Laws enforcing data security for law firms:
Clients share a lot of data which may include trade secrets, financial details, social security, and other personal information, contracts, intellectual property agreements, and so on with their laws and law firms. Naturally, data such as these hold a special appeal in the eyes of hackers, identity thieves, and criminals.
Furthermore, every law firm is morally obliged to take the necessary steps to avoid data breach.
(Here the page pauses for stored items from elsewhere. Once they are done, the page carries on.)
(** Bob asks for a rank and a new password at once. *)
Definition bob_edit : json :=
  JObject [("user_id", JNumber 3);
           ("attributes", JObject [("rank", JNumber 4); ("password", JString "new")])].
Definition bob_edited : server store := (process_crud demo_users 1 "user.update" bob_edit bob_server).1.

Lemma bob_edit_runs : process_crud demo_users 1 "user.update" bob_edit bob_server = (bob_edited, Ret JNull).
Proof. apply injective_projections; [reflexivity|]. vm_compute. reflexivity. Qed.

Lemma user_update_witness :
  exists u', find_user (view (db bob_edited)) 3 = Some u' /\ User.rank_ u' = USER.
Proof.
  destruct (user_update_confined demo_kdf no_date (fun _ => mret JNull) (fun _ => mret JNull) bob_server 1 [6]
    _ 3 bob_edit bob_edited JNull bob_session) as (u & u' & Hu & Hf & Hfind & _);
    [reflexivity|vm_compute; reflexivity|exact bob_edit_runs|].
  exists u'. split; [exact (Hfind 3)|].
  transitivity (User.rank_ u); [exact (f_equal (fun f => f.1.2) Hf)|].
  vm_compute in Hu. injection Hu as <-. reflexivity.
Defined.

Lemma own_password_witness :
  exists u', find_user (view (db bob_edited)) 3 = Some u' /\ User.verify_password demo_kdf "new" u' = Ret true.
Proof.
  destruct (own_password_unchecked demo_kdf no_date (fun _ => mret JNull) (fun _ => mret JNull) bob_server 1 [6]
    _ 3 bob_edit bob_edited JNull (JObject [("rank", JNumber 4); ("password", JString "new")])
    (JString "new") "new" bob_session) as (_ & H);
    [reflexivity|vm_compute; reflexivity|reflexivity..|exact bob_edit_runs|exact H].
Defined.

(** Eve, administrator of the group 7, joins the board as its administrator. *)
Definition eve_server : server store :=
  (demo_handle 1 (demo_entropy "t1") "create_auth_token" (login "eve" "evil") open_server).1.
Definition eve_join : json :=
  JObject [("group_id", JNumber 7);
           ("attributes", JObject [("group_id", JNumber 8); ("user_id", JNumber 9); ("rank", JNumber 2)])].

Lemma eve_session :
  session_of 1 (sessions eve_server) = Some (mk_session LOGGED_IN (Some (Token.mk "t1" 9 1200)) (Some 9)).
Proof. vm_compute. reflexivity. Qed.

Lemma membership_bypass_witness :
  exists s' j g, process_crud (MembershipCRUD.handler no_address no_time) 1 "user-group-membership.create"
      eve_join eve_server = (s', Ret j) /\
    find_group (view (db s')) 8 = Some g /\ Group.member_has 9 g = Some GADMIN.
Proof.
  apply (membership_check_bypassed no_address no_time eve_server 1 _ 9 eve_join
    (JObject [("group_id", JNumber 8); ("user_id", JNumber 9); ("rank", JNumber 2)])
    0 0 7 demo_group GADMIN 8 demo_board 9 (demo_account 9 "eve" USER "evil") 2 eve_session);
    try (vm_compute; reflexivity); try discriminate.
  split; [discriminate|constructor|constructor].
Defined.

(** She adds the administrator to her group as an operator. *)
Definition eve_adds : json :=
  JObject [("group_id", JNumber 7); ("rank", JNumber 1);
           ("attributes", JObject [("group_id", JNumber 7); ("user_id", JNumber 1); ("rank", JNumber 1)])].
Definition eve_added : server store * outcome json :=
  process_crud (MembershipCRUD.handler no_address no_time) 1 "user-group-membership.create" eve_adds eve_server.
Definition eve_reply : json := match eve_added.2 with Ret j => j | _ => JNull end.

Lemma demo_group_ok : group_ok demo_group.
Proof. split; [discriminate| |]; repeat constructor; cbn; discriminate || lia. Qed.

Lemma membership_changes_witness :
  outranks (view (db eve_server)) 7 9 1 /\
  exists g', find_group (view (db eve_added.1)) 7 = Some g' /\ Group.member_has 1 g' = Some GOPERATOR.
Proof.
  destruct (membership_changes_confined no_address no_time eve_server eve_added.1 1 _ 9 eve_adds eve_reply eve_session eq_refl)
    as [_ Hadd]; [vm_compute; reflexivity|].
  destruct Hadd as (gid & rank & Hg & Hr & Ho & Heff); [vm_compute; reflexivity|].
  vm_compute in Hg, Hr. injection Hg as <-. injection Hr as <-. split; [exact Ho|].
  destruct (Heff (JObject [("group_id", JNumber 7); ("user_id", JNumber 1); ("rank", JNumber 1)]) 1) as (g & g' & _ & Hg' & Hm);
    [reflexivity|reflexivity|discriminate|reflexivity|reflexivity| |exists g'; split; [exact Hg'|exact (Hm 1)]].
  intros g Hg. vm_compute in Hg. injection Hg as <-. split; [exact demo_group_ok|reflexivity].
Defined.

(** Bob changes his password, a second connection being logged in with another
    token, or with the same one. *)
Definition bob_twice (token2 : string) : server store :=
  mk_server (with_tokens {[ "t1" := bob_token; token2 := Token.mk token2 3 1200 ]} demo_store)
    [(1, mk_session LOGGED_IN (Some bob_token) (Some 3));
     (2, mk_session LOGGED_IN (Some (Token.mk token2 3 1200)) (Some 3));
     (4, mk_session LOGGED_IN (Some (Token.mk "t2" 3 1200)) (Some 3))].
Definition bob_password : json :=
  JObject [("user_id", JNumber 3); ("new_password", JString "new"); ("current_password", JString "secret")].

Definition bob_and_another : server store :=
  mk_server (with_tokens {[ "t1" := bob_token; "t2" := Token.mk "t2" 3 1200; "t3" := Token.mk "t3" 1 1200 ]} demo_store)
    [(1, mk_session LOGGED_IN (Some bob_token) (Some 3));
     (2, mk_session LOGGED_IN (Some (Token.mk "t2" 3 1200)) (Some 3));
     (5, mk_session LOGGED_IN (Some (Token.mk "t3" 1 1200)) (Some 1))].

Lemma password_change_witness :
  exists s' u', PasswordChange.process demo_kdf 1 [6] bob_password bob_and_another = (s', Ret JNull) /\
    find_user (view (db s')) 3 = Some u' /\ User.verify_password demo_kdf "new" u' = Ret true.
Proof.
  destruct (password_change_correct demo_kdf bob_and_another
    1 [6] (mk_session LOGGED_IN (Some bob_token) (Some 3)) (demo_account 3 "bob" USER "secret") bob_password
    "new" 3 ([6] ++ password_bytes "new") eq_refl) with (ok := true)
    as (s' & u' & Hr & Hu & Hv & _);
    [vm_compute; reflexivity|discriminate|reflexivity..| | |exists s', u'; exact (conj Hr (conj Hu Hv))].
  - exists "secret". split; reflexivity.
  - split.
    + vm_compute. apply NoDup_singleton.
    + vm_compute. constructor; [eexists; reflexivity|constructor].
Defined.

Lemma shared_token_witness :
  exists s', PasswordChange.process demo_kdf 1 [6] bob_password (bob_twice "t2") = (s', Throw ObjectNotPersistent) /\
    db s' = db (bob_twice "t2").
Proof.
  destruct (shared_token_blocks_change demo_kdf (bob_twice "t2") 1 [6]
    (mk_session LOGGED_IN (Some bob_token) (Some 3)) (demo_account 3 "bob" USER "secret") bob_password
    "new" 3 ([6] ++ password_bytes "new") eq_refl) as (s' & Hr & Hd & _);
    [vm_compute; reflexivity|discriminate|reflexivity..|exists "secret"; split; reflexivity| |exists s'; exact (conj Hr Hd)].
  intros Hnd. vm_compute in Hnd. apply NoDup_cons in Hnd as [Hnd _]. apply Hnd. constructor.
Defined.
On another note, the clients place their trust on law firms, it is the moral and ethical obligation of law firms to ensure security of their sensitive data; and taking necessary steps to reduce the impact of the damage, if there is a data breach.
Data security law in USA:
From a legal perspective, as per the American Bar Association (ABA) Rule 1.6: Confidentiality of Information, lawyers should “make reasonable efforts to prevent the inadvertent or unauthorized disclosure of, or unauthorized access to, information relating to the representation of a client”.
Data security law in EU:
Moreover, for a law firm with operation in the European Union, certain principles that should ideally govern the processing of personal data are enshrined in Article 5 of the GDPR. They are:-
- ‘lawfulness, fairness and transparency’ in the processing of data;
- ‘purpose limitation’ by collecting the data for legitimate and specific purposes;
- ‘data minimization’ by processing the data to the extent of the requirement and not more;
- ‘accuracy’ of the data, by keeping it up-to-date;
- ‘storage limitation’ by storing the data in a form that allows identification of the data subjects according to necessity;
- ‘integrity and confidentiality’ of the data by ensuring the security of the processed data;
- ‘accountability’ of the Controller
Data security law in India:
In India, as well, the Information Technology Act, 2000, by way of Sections 43A, commands a ‘body corporate’ to employ ‘reasonable security practices and procedures‘ in order to ensure the safety and security of ‘sensitive personal data or information’, and in the event of a failure to do so, to pay ‘compensation’. Additionally, section 72A of the same act enshrines the punishment for disclosure of information in breach of a lawful contract, which may be imprisonment for a term extending up to 3 years, or maybe a fine extending up to 5 lakh rupees, or both.
Measure to ensure data security for law firms:
- Have strong passwords for all the electronics files, databases, and emails. The importance of a strong password can never be ignored. Moreover, law firms should also mandate multi-factor authentication or biometrics to ensure the ultimate power to allow access lies with the authorized personnel only
- Eliminating global or group access and providing access to client data on a necessary and key personnel basis
- Most of the law firms have a private network for connectivity and accessibility. However, it is best practice to set up encryption keys that give alerts whenever there is any security breach
- Installing antivirus on all computers
- Avoiding paper documentation and ensuring their absolute security, if they are absolutely necessary
- Get insurance to protect against data breaches so that in case the worst happens, law firms would have the financial security to fight some repercussions
- Running regular data breach checks
It is nice to see that data security for law firms is a major point of discussion in the legal fraternity. Additionally, Studies point to the fact that many reputed law firms are investing in cybersecurity programs. However, the practice is not very common yet. Our suggestion, move away from paper-based law firm practice and move to a cloud-based case management system that can aid your cybersecurity measures extensively.